● WHAT THE TASK REQUIRES
With no edits of any kind, print each record that follows.

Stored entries
§

Lemma null_working name s0 t0 s md t bs : working name s0 t0 s md t bs ->
  zlen bs = Z.of_nat (length t) * osz -> zlen bs + osz < 2 ^ 61 ->
  wp (addMetadataObject osz md name osz) s (fun r s' =>
    wp (newNullObject (first_dir name) (mo_key r.1) osz) s' (fun err s'' =>
      err = 0 /\ forall c, working name s0 t0 (with_calls c s'') r.2 (t ++ [r.1]) (bs ++ replicate (Z.to_nat osz) 0))).
Proof.
  intros [Hb Hr] Hfull Hbound. eapply wp_mono; [by eapply add_busy, Hr|].
  intros [o md'] s'. simpl. intros (Ho & Hl & Hkey & Hnone & Hb' & Hso & Hsj).
  destruct (Hnone (first_dir name)) as [Hno Hnj]. destruct (w_dev _ _ _ _ _ _ Hb') as [Hclean Hrp].
  set (p := Obj (first_dir name) (mo_key o)).
  assert (exists pl, clean pl /\ newNullObject (first_dir name) (mo_key o) osz s' =
    (Val 0, with_wplan pl (file_set p (replicate (Z.to_nat osz) 0) s'))) as (pl & Hpl & E).
  { unfold newNullObject. rewrite (bind_Val _ _ _ _ _ (sys_open_create p s' Hrp Hno)). change (0 <? 0) with false.
    cbn beta iota. unfold sys_ftruncate, next_write, mbind, M_bind. rewrite wplan_file_set.
    assert (forall x, x = file_set p [] s' -> file_set p (resize_to (contents p x) osz) x = file_set p (replicate (Z.to_nat osz) 0) s') as Hres.
    { intros x ->. rewrite contents_set, file_set_set. f_equal. unfold resize_to. simpl.
      rewrite firstn_nil, Nat.sub_0_r. done. }
    destruct Hclean as [Hpl Htl]. destruct (planned (wplan s')) as [|a pl] eqn:Ew.
    - exists (wplan s'). split; [split; [by rewrite Ew|done]|]. destruct Htl as (n & -> & _).
      unfold modify, mret, M_ret. rewrite Hres by done. by destruct s'.
    - apply Forall_cons in Hpl as [(n & -> & _) Hpl]. exists (mkDevice pl (ever_after (wplan s'))).
      split; [done|]. unfold modify, mret, M_ret. f_equal. rewrite contents_wplan, file_set_wplan. by rewrite Hres. }
  eapply run_wp; [exact E|]. split; [done|]. intros c. apply object_working; try done; try lia.
  - eapply rept_frame; [exact Hr|]. intros x _. by rewrite Hso, Hsj.
  - rewrite zlen_replicate. lia.
  - rewrite zlen_replicate. lia.
Qed.

(** ** write *)

Lemma take_slice (data : list Z) c n : 0 <= c -> 0 <= n -> take (Z.to_nat c) data ++ slice data c n = take (Z.to_nat (c + n)) data.
Proof.
  intros. unfold slice. rewrite Z2Nat.inj_add by lia. apply take_take_drop.
Qed.

(** The file after the first [c] bytes of [data] were written at [off]. *)
Definition partial (bs0 : list Z) (off : Z) (data : list Z) (c : Z) : list Z := splice bs0 off (take (Z.to_nat c) data).
Lemma undo_entry_header_guarded b hdr eho err e s : guarded s -> zlen hdr <= 51 -> 52 + zlen B <= eho ->
  wp (undo_entry_header p b hdr eho err e) s (fun _ s' => guarded s').
Proof.
  intros Hg Hh He. unfold undo_entry_header, set_errno. apply wp_bind.
  eapply (wp_mono _ _ (fun _ s' => guarded s')).
  - destruct b; [|by apply wp_ret]. apply wp_bind. eapply wp_mono; [apply pwrite_guarded; [done|by destruct hdr|]|].
    { rewrite zlen_app. change (zlen [0]) with 1. lia. }
    intros r s1 Hg1. by apply wp_ret.
  - intros ok s1 Hg1. destruct (negb ok); [by wp_steps|]. apply wp_bind.
    eapply wp_mono; [by apply ftruncate_guarded|]. intros r s2 Hg2. destruct (negb (r =? 0)); by wp_steps.
Qed.

Lemma settle_partial_guarded offset count eho err e s : guarded s -> 0 <= offset + count - 1 < 10 ^ 11 -> 52 + zlen B <= eho ->
  wp (settle_partial p offset count eho err e) s (fun _ s' => guarded s').
Proof.
  intros Hg Hm He. unfold settle_partial, set_errno. rewrite u64_small by lia. apply wp_bind.
  eapply (wp_mono _ _ (fun _ s' => guarded s')).
  - destruct (0 <? _); [|by apply wp_ret]. apply wp_bind.
    eapply wp_mono; [apply pwrite_guarded; [done|done|by rewrite header_52]|]. intros r s1 Hg1. by apply wp_ret.
  - intros ok s1 Hg1. destruct (negb ok); [by wp_steps|]. apply wp_bind.
    eapply wp_mono; [apply pwrite_entry_guarded; [done|done|by rewrite zlen_offlen|done]|].
    intros r s2 Hg2. destruct (negb _); by wp_steps.
Qed.

Lemma undo_entry_guarded b eho err e s : guarded s -> 52 + zlen B <= eho ->
  wp (undo_entry p b eho err e) s (fun _ s' => guarded s').
Proof.
  intros Hg He. unfold undo_entry, set_errno. apply wp_bind.
  eapply (wp_mono _ _ (fun _ s' => guarded s')).
  - destruct b; [|by apply wp_ret]. apply wp_bind.
    eapply wp_mono; [apply pwrite_guarded; [done|done|by rewrite header_52]|]. intros r s1 Hg1. by apply wp_ret.
  - intros ok s1 Hg1. destruct (negb ok); [by wp_steps|]. apply wp_bind.
    eapply wp_mono; [by apply ftruncate_guarded|]. intros r s2 Hg2. by wp_steps.
Qed.

Lemma entry_rounds_guarded b data offset eho : zlen data < 2 ^ 31 -> 0 <= offset -> offset + zlen data < 10 ^ 11 ->
  52 + zlen B <= eho -> forall fuel count s, guarded s -> 0 <= count <= zlen data -> left_over s (zlen data - count) < Z.of_nat fuel ->
  wp (entry_rounds fuel p b data offset eho count) s (fun _ s' => guarded s').
Proof.
  intros Hlen Ho Hsum He. pose proof (zlen_nonneg B).
  induction fuel as [|fuel IH]; intros count s Hg Hc Hf; [unfold left_over in Hf; lia|].
  cbn [entry_rounds]. destruct (Z.leb_spec (zlen data) count); [by apply wp_ret|].
  pose proof (zlen_drop data count Hc) as Hzd. apply wp_bind. unfold JOURNAL_ENTRY_HEADER_SIZE.
  eapply wp_mono; [apply write_guarded; [done| |lia|lia|right; lia]|].
  { intros E. rewrite E in Hzd. change (zlen (@nil Z)) with 0 in Hzd. lia. }
  rewrite Hzd. intros err s1 (Hg1 & Herr & Huse).
  rewrite i32_small by lia. destruct (Z.ltb_spec err 0).
  - wp_steps. destruct (Z.ltb_spec 0 count); [apply settle_partial_guarded; try done; lia|by apply undo_entry_guarded].
  - pose proof (uses_left err s s1 (zlen data - count) Huse ltac:(lia)) as Hm. apply IH; [done|lia|].
    replace (zlen data - (count + err)) with (zlen data - count - err) by lia. lia.
Qed.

§

● SOLUTION TO THE EXERCISE
Lemma null_working name s0 t0 s md t bs : working name s0 t0 s md t bs ->
  zlen bs = Z.of_nat (length t) * osz -> zlen bs + osz < 2 ^ 61 ->
  wp (addMetadataObject osz md name osz) s (fun r s' =>
    wp (newNullObject (first_dir name) (mo_key r.1) osz) s' (fun err s'' =>
      err = 0 /\ forall c, working name s0 t0 (with_calls c s'') r.2 (t ++ [r.1]) (bs ++ replicate (Z.to_nat osz) 0))).
Proof.
  intros [Hb Hr] Hfull Hbound. eapply wp_mono; [by eapply add_busy, Hr|].
  intros [o md'] s'. simpl. intros (Ho & Hl & Hkey & Hnone & Hb' & Hso & Hsj).
  destruct (Hnone (first_dir name)) as [Hno Hnj]. destruct (w_dev _ _ _ _ _ _ Hb') as [Hclean Hrp].
  set (p := Obj (first_dir name) (mo_key o)).
  assert (exists pl, clean pl /\ newNullObject (first_dir name) (mo_key o) osz s' =
    (Val 0, with_wplan pl (file_set p (replicate (Z.to_nat osz) 0) s'))) as (pl & Hpl & E).
  { unfold newNullObject. rewrite (bind_Val _ _ _ _ _ (sys_open_create p s' Hrp Hno)). change (0 <? 0) with false.
    cbn beta iota. unfold sys_ftruncate, next_write, mbind, M_bind. rewrite wplan_file_set.
    assert (forall x, x = file_set p [] s' -> file_set p (resize_to (contents p x) osz) x = file_set p (replicate (Z.to_nat osz) 0) s') as Hres.
    { intros x ->. rewrite contents_set, file_set_set. f_equal. unfold resize_to. simpl.
      rewrite firstn_nil, Nat.sub_0_r. done. }
    destruct Hclean as [Hpl Htl]. destruct (planned (wplan s')) as [|a pl] eqn:Ew.
    - exists (wplan s'). split; [split; [by rewrite Ew|done]|]. destruct Htl as (n & -> & _).
      unfold modify, mret, M_ret. rewrite Hres by done. by destruct s'.
    - apply Forall_cons in Hpl as [(n & -> & _) Hpl]. exists (mkDevice pl (ever_after (wplan s'))).
      split; [done|]. unfold modify, mret, M_ret. f_equal. rewrite contents_wplan, file_set_wplan. by rewrite Hres. }
  eapply run_wp; [exact E|]. split; [done|]. intros c. apply object_working; try done; try lia.
  - eapply rept_frame; [exact Hr|]. intros x _. by rewrite Hso, Hsj.
  - rewrite zlen_replicate. lia.
  - rewrite zlen_replicate. lia.
Qed.

(** ** write *)

Lemma take_slice (data : list Z) c n : 0 <= c -> 0 <= n -> take (Z.to_nat c) data ++ slice data c n = take (Z.to_nat (c + n)) data.
Proof.
  intros. unfold slice. rewrite Z2Nat.inj_add by lia. apply take_take_drop.
Qed.

(** The file after the first [c] bytes of [data] were written at [off]. *)
Definition partial (bs0 : list Z) (off : Z) (data : list Z) (c : Z) : list Z := splice bs0 off (take (Z.to_nat c) data).
Lemma undo_entry_header_guarded b hdr eho err e s : guarded s -> zlen hdr <= 51 -> 52 + zlen B <= eho ->
  wp (undo_entry_header p b hdr eho err e) s (fun _ s' => guarded s').
Proof.
  intros Hg Hh He. unfold undo_entry_header, set_errno. apply wp_bind.
  eapply (wp_mono _ _ (fun _ s' => guarded s')).
  - destruct b; [|by apply wp_ret]. apply wp_bind. eapply wp_mono; [apply pwrite_guarded; [done|by destruct hdr|]|].
    { rewrite zlen_app. change (zlen [0]) with 1. lia. }
    intros r s1 Hg1. by apply wp_ret.
  - intros ok s1 Hg1. destruct (negb ok); [by wp_steps|]. apply wp_bind.
    eapply wp_mono; [by apply ftruncate_guarded|]. intros r s2 Hg2. destruct (negb (r =? 0)); by wp_steps.
Qed.

Lemma settle_partial_guarded offset count eho err e s : guarded s -> 0 <= offset + count - 1 < 10 ^ 11 -> 52 + zlen B <= eho ->
  wp (settle_partial p offset count eho err e) s (fun _ s' => guarded s').
Proof.
  intros Hg Hm He. unfold settle_partial, set_errno. rewrite u64_small by lia. apply wp_bind.
  eapply (wp_mono _ _ (fun _ s' => guarded s')).
  - destruct (0 <? _); [|by apply wp_ret]. apply wp_bind.
    eapply wp_mono; [apply pwrite_guarded; [done|done|by rewrite header_52]|]. intros r s1 Hg1. by apply wp_ret.
  - intros ok s1 Hg1. destruct (negb ok); [by wp_steps|]. apply wp_bind.
    eapply wp_mono; [apply pwrite_entry_guarded; [done|done|by rewrite zlen_offlen|done]|].
    intros r s2 Hg2. destruct (negb _); by wp_steps.
Qed.

Lemma undo_entry_guarded b eho err e s : guarded s -> 52 + zlen B <= eho ->
  wp (undo_entry p b eho err e) s (fun _ s' => guarded s').
Proof.
  intros Hg He. unfold undo_entry, set_errno. apply wp_bind.
  eapply (wp_mono _ _ (fun _ s' => guarded s')).
  - destruct b; [|by apply wp_ret]. apply wp_bind.
    eapply wp_mono; [apply pwrite_guarded; [done|done|by rewrite header_52]|]. intros r s1 Hg1. by apply wp_ret.
  - intros ok s1 Hg1. destruct (negb ok); [by wp_steps|]. apply wp_bind.
    eapply wp_mono; [by apply ftruncate_guarded|]. intros r s2 Hg2. by wp_steps.
Qed.

Lemma entry_rounds_guarded b data offset eho : zlen data < 2 ^ 31 -> 0 <= offset -> offset + zlen data < 10 ^ 11 ->
  52 + zlen B <= eho -> forall fuel count s, guarded s -> 0 <= count <= zlen data -> left_over s (zlen data - count) < Z.of_nat fuel ->
  wp (entry_rounds fuel p b data offset eho count) s (fun _ s' => guarded s').
Proof.
  intros Hlen Ho Hsum He. pose proof (zlen_nonneg B).
  induction fuel as [|fuel IH]; intros count s Hg Hc Hf; [unfold left_over in Hf; lia|].
  cbn [entry_rounds]. destruct (Z.leb_spec (zlen data) count); [by apply wp_ret|].
  pose proof (zlen_drop data count Hc) as Hzd. apply wp_bind. unfold JOURNAL_ENTRY_HEADER_SIZE.
  eapply wp_mono; [apply write_guarded; [done| |lia|lia|right; lia]|].
  { intros E. rewrite E in Hzd. change (zlen (@nil Z)) with 0 in Hzd. lia. }
  rewrite Hzd. intros err s1 (Hg1 & Herr & Huse).
  rewrite i32_small by lia. destruct (Z.ltb_spec err 0).
  - wp_steps. destruct (Z.ltb_spec 0 count); [apply settle_partial_guarded; try done; lia|by apply undo_entry_guarded].
  - pose proof (uses_left err s s1 (zlen data - count) Huse ltac:(lia)) as Hm. apply IH; [done|lia|].
    replace (zlen data - (count + err)) with (zlen data - count - err) by lia. lia.
Qed.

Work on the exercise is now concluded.